Abstract

With the rapid growth of Internet of Things (IoTs), Internet-connected devices and home appliances gain popularity on the consumer electronic market. New home IoT products with built-in network connections and intelligent functionalities are quickly rolled out to the market. As predicted by Gartner, there will be more than 500 IoT devices deployed in a typical household by 2022. The easy device integration and advanced automation logic also brings new challenges with regard to security and privacy. IoT devices have been reported as unreliable because of the constraints in costs and resources. Anomalies of IoT devices include malfunctions of the physical part or the cyber part of an IoT device, as well as abnormal behaviors due to malicious attacks. Abnormal IoT devices could cause severe consequences, because they reside in the home environment and have critical functions that can change the physical world, such as door (smart lock) opening, smart oven burning (which could cause fire), or smart water valve opening (which could cause flooding).

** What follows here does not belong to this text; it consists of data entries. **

(* ===== verification/HttpSession.v ===== *)
(** * A client of the HTTP server

    The composition of [TcpConnection::handleRead], [Buffer::readFd] and
    [HttpServer::onMessage]: the reads of a connection, each with the bytes the
    kernel had and the time of the poll, and the actions of the server. *)

From S2P Require Import Prelude Buffer Http.

Module HttpSession.
Import Buffer Http.

(** ** Parsing bytes that arrive at different times *)

Lemma ref_round_app t c a b :
  is_Some (split_line a) -> parsing c ->
  ref_round t c (a ++ b) = ('(c', s', ok, more) ← ref_round t c a; Ok (c', s' ++ b, ok, more)).
Proof.
  intros [[line rest] Hl] Hc. unfold ref_round. rewrite Hl, (split_line_app _ _ _ b Hl).
  destruct Hc as [-> | ->]; [|by destruct (_ =? _)].
  by destruct (processRequestLine line (request_ c)) as [[r []]|e].
Qed.

(** A result other than waiting is not changed by what arrives later. *)
Lemma ref_loop_final f t c a res :
  parsing c -> ref_loop f t c a = Some res ->
  (exists c1 a1, res = Ok (c1, a1, true) /\ parsing c1) \/
  forall b f', (length (a ++ b) < f')%nat -> ref_loop f' t c (a ++ b) = Some ('(c', s', ok) ← res; Ok (c', s' ++ b, ok)).
Proof.
  revert c a. induction f as [|f IH]; intros c a Hc; [done|]. cbn [ref_loop]. intros H.
  destruct (split_line a) as [[line rest]|] eqn:Hl.
  2:{ left. unfold ref_round in H. rewrite Hl in H. destruct Hc as [Hc|Hc]; rewrite Hc in H; injection H as <-; exists c, a; split; [done|by left|done|by right]. }
  assert (is_Some (split_line a)) as Hs by (rewrite Hl; by eexists).
  destruct (ref_round t c a) as [[[[c2 a2] ok2] []]|e] eqn:E.
  - pose proof (ref_round_shrinks _ _ _ _ _ _ Hc E) as [Hc2 Hlen]. destruct (IH c2 a2 Hc2 H) as [?|Hf]; [by left|right].
    intros b f' Hf'. destruct f' as [|f']; [lia|]. cbn [ref_loop]. rewrite ref_round_app, E by done. bind_simpl. cbv iota beta.
    apply Hf. rewrite length_app in *. lia.
  - injection H as <-. right. intros b f' Hf'. destruct f' as [|f']; [lia|]. cbn [ref_loop]. by rewrite ref_round_app, E by done.
  - injection H as <-. right. intros b f' Hf'. destruct f' as [|f']; [lia|]. cbn [ref_loop]. by rewrite ref_round_app, E by done.
Qed.

(** Only the request line takes the time. *)
Lemma ref_loop_headers_time f t t' c s : state_ c = kExpectHeaders -> ref_loop f t c s = ref_loop f t' c s.
Proof.
  revert c s. induction f as [|f IH]; intros c s Hc; [done|]. cbn [ref_loop]. unfold ref_round. rewrite Hc.
  destruct (split_line s) as [[line rest]|]; [|done]. by destruct (_ =? _); [|apply IH].
Qed.

Lemma ref_loop_headers_stays f t c s c' s' ok :
  state_ c = kExpectHeaders -> ref_loop f t c s = Some (Ok (c', s', ok)) -> state_ c' <> kExpectRequestLine.
Proof.
  revert c s. induction f as [|f IH]; intros c s Hc; [done|]. cbn [ref_loop]. unfold ref_round. rewrite Hc.
  destruct (split_line s) as [[line rest]|]; [destruct (_ =? _)|].
  - by intros [= <- _ _].
  - by apply IH.
  - intros [= <- _ _]. by rewrite Hc.
Qed.

(** Still waiting for a request line, nothing has happened. *)
Lemma ref_loop_waits_line f t c s c' s' :
  state_ c = kExpectRequestLine -> ref_loop f t c s = Some (Ok (c', s', true)) -> state_ c' = kExpectRequestLine -> c' = c /\ s' = s.
Proof.
  destruct f as [|f]; [done|]. cbn [ref_loop]. unfold ref_round. intros Hc. rewrite Hc.
  destruct (split_line s) as [[line rest]|]; [|by intros [= <- <-]].
  destruct (processRequestLine line (request_ c)) as [[r []]|e]; cbn; intros H Hs; try done.
  by eapply ref_loop_headers_stays in H.
Qed.

(** ** The session *)

Section session.
Context (cb : HttpRequest -> HttpResponse -> HttpResponse).

(** [handleRead] at the time [t], with [d] in the socket and [onMessage] as the
    message callback. *)
Definition read_and_answer (t : Z) (d : list byte) (c : HttpContext) (b : Buffer) :
    option (outcome (HttpContext * Buffer * list conn_action)) :=
  match readFd (fun _ => ReadvData d) b with
  | Err e => Some (Err e)
  | Ok (b, n, _) => if 0 <? n then onMessage cb t c b else Some (Ok (c, b, []))
  end.

Fixpoint serve (reads : list (Z * list byte)) (c : HttpContext) (b : Buffer) :
    option (outcome (HttpContext * Buffer * list conn_action)) :=
  match reads with
  | [] => Some (Ok (c, b, []))
  | (t, d) :: reads =>
      match read_and_answer t d c b with
      | Some (Ok (c, b, acts)) =>
          match serve reads c b with
          | Some (Ok (c, b, acts')) => Some (Ok (c, b, acts ++ acts'))
          | r => r
          end
      | r => r
      end
  end.

(** What the kernel hands over in one read. *)
Definition readable (r : Z * list byte) : Prop := 0 < zlen r.2 <= extrabuf_size.

(** What the server does about one request. *)
Definition answer_actions (t : Z) (m : message) : list conn_action :=
  Send (response_text (answer cb t m)) :: if closeConnection_ (answer cb t m) then [Shutdown] else [].

Lemma chunk_fits b d : wf b -> zlen d <= extrabuf_size ->
  zlen (buffer_ b) + extrabuf_size <= max_size ->
  exists b', readFd (fun _ => ReadvData d) b = Ok (b', zlen d, None) /\ becomes b b' (content b ++ d) extrabuf_size.
Proof.
  intros Hb Hd Hroom.
  set (readv := fun vec => ReadvData (if zlen d <=? sum_lengths vec then d else [])).
  assert (readv_fits readv) as Hfit.
  { intros vec d' Hvec [= <-]. destruct (Z.leb_spec (zlen d) (sum_lengths vec)); [done|]. rewrite zlen_nil.
    unfold sum_lengths. clear -Hvec. induction Hvec; cbn [foldr]; lia. }
  pose proof (readFd_spec readv b Hb Hfit Hroom) as H. cbv zeta in H. set (vec := if _ <? _ then _ else _) in H.
  assert (zlen d <= sum_lengths vec) as Hv.
  { pose proof (writable_eq b Hb) as Hw. destruct Hb as (? & ? & ? & ?). unfold vec, extrabuf_size in *.
    destruct (Z.ltb_spec (writableBytes b) 65536); unfold sum_lengths; cbn [foldr]; lia. }
  assert (readv vec = ReadvData d) as Ev by (unfold readv; by rewrite (proj2 (Z.leb_le _ _) Hv)).
  rewrite Ev in H. destruct H as (b' & E & Hbe). exists b'. split; [|done]. rewrite <- E. unfold readFd. fold vec. by rewrite Ev.
Qed.

(** Halfway through a request: the line is complete once the context has left its
    first state, at one of the times seen. *)
Definition awaiting (m : message) (seen : list Z) (c : HttpContext) (s r : list byte) : Prop :=
  match state_ c with
  | kExpectRequestLine => c = new_context /\ s ++ r = message_bytes m
  | kExpectHeaders => exists t, t ∈ seen /\ forall t',
      ref_loop (S (length (s ++ r))) t' c (s ++ r) = Some (Ok (mkContext kGotAll (message_request t m), [], true))
  | _ => False
  end.

Lemma awaiting_parsing m seen c s r : awaiting m seen c s r -> parsing c.
Proof. unfold awaiting, parsing. destruct (state_ c); [by left|by right|done..]. Qed.

Lemma awaiting_result m seen c s r t :
  message_ok m -> awaiting m seen c s r ->
  exists t0, t0 ∈ t :: seen /\ ref_loop (S (length (s ++ r))) t c (s ++ r) = Some (Ok (mkContext kGotAll (message_request t0 m), [], true)).
Proof.
  intros Hm. unfold awaiting. destruct (state_ c); [|intros (t0 & Ht0 & H)|done..].
  - intros [-> ->]. exists t. split; [set_solver|]. pose proof (ref_loop_message t m [] Hm) as H. by rewrite app_nil_r in H.
  - exists t0. split; [set_solver|apply H].
Qed.

(** One more read: either the request goes on, or it is complete. *)
Lemma awaiting_step m seen c s d r t :
  message_ok m -> awaiting m seen c s (d ++ r) ->
  exists c' s', ref_loop (S (length (s ++ d))) t c (s ++ d) = Some (Ok (c', s', true)) /\
    ((r <> [] /\ gotAll c' = false /\ awaiting m (t :: seen) c' s' r) \/
     (r = [] /\ s' = [] /\ exists t0, t0 ∈ t :: seen /\ c' = mkContext kGotAll (message_request t0 m))).
Proof.
  intros Hm Ha. pose proof (awaiting_parsing _ _ _ _ _ Ha) as Hc.
  destruct (awaiting_result _ _ _ _ _ t Hm Ha) as (t0 & Ht0 & Hfull). rewrite app_assoc in Hfull.
  destruct (ref_loop_total (S (length (s ++ d))) t c (s ++ d)) as [res Hres]; [done|lia|].
  destruct (ref_loop_final _ _ _ _ _ Hc Hres) as [(c1 & a1 & -> & Hc1)|Hfin].
  - exists c1, a1. split; [done|]. left. assert (state_ c1 <> kGotAll) as Hg by (destruct Hc1 as [-> | ->]; done).
    split; [|split; [by apply bool_decide_eq_false|]].
    { intros ->. rewrite app_nil_r in Hfull. rewrite Hres in Hfull. injection Hfull as -> _. done. }
    pose proof (ref_loop_app _ _ _ _ _ _ r (S (length ((s ++ d) ++ r))) Hc Hres Hg ltac:(lia)) as Happ. rewrite Hfull in Happ.
    unfold awaiting. destruct Hc1 as [Hs1|Hs1]; rewrite Hs1.
    + destruct Hc as [Hs|Hs]; [|by eapply ref_loop_headers_stays in Hres].
      destruct (ref_loop_waits_line _ _ _ _ _ _ Hs Hres Hs1) as [-> ->]. unfold awaiting in Ha. rewrite Hs in Ha.
      destruct Ha as [-> <-]. split; [done|by rewrite app_assoc].
    + exists t0. split; [done|]. intros t'. rewrite (ref_loop_headers_time _ t' t) by done. by rewrite <- Happ.
  - rewrite Hfin in Hfull by lia. destruct res as [[[c1 a1] ok]|e]; [|done]. cbn in Hfull. injection Hfull as -> Ha1 ->.
    apply app_eq_nil in Ha1 as [-> ->]. exists (mkContext kGotAll (message_request t0 m)), []. split; [done|]. right. by eauto.
Qed.

(** The responses are of a size the kernel takes. *)
Definition answerable (m : message) : Prop := message_ok m /\ forall t, zlen (response_text (answer cb t m)) < 2 ^ 31.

In this paper, we study the important issue of localizing the root cause of anomalies in a smart environment (e.g., smart homes and smart offices). We propose to use decision trees for efficient and effective anomaly root cause localization. We construct decision trees from automation rules that control the operations of smart IoT devices in a smart environment. Our performance evaluation on data collected from real smart homes demonstrate the effectiveness of our proposed approach.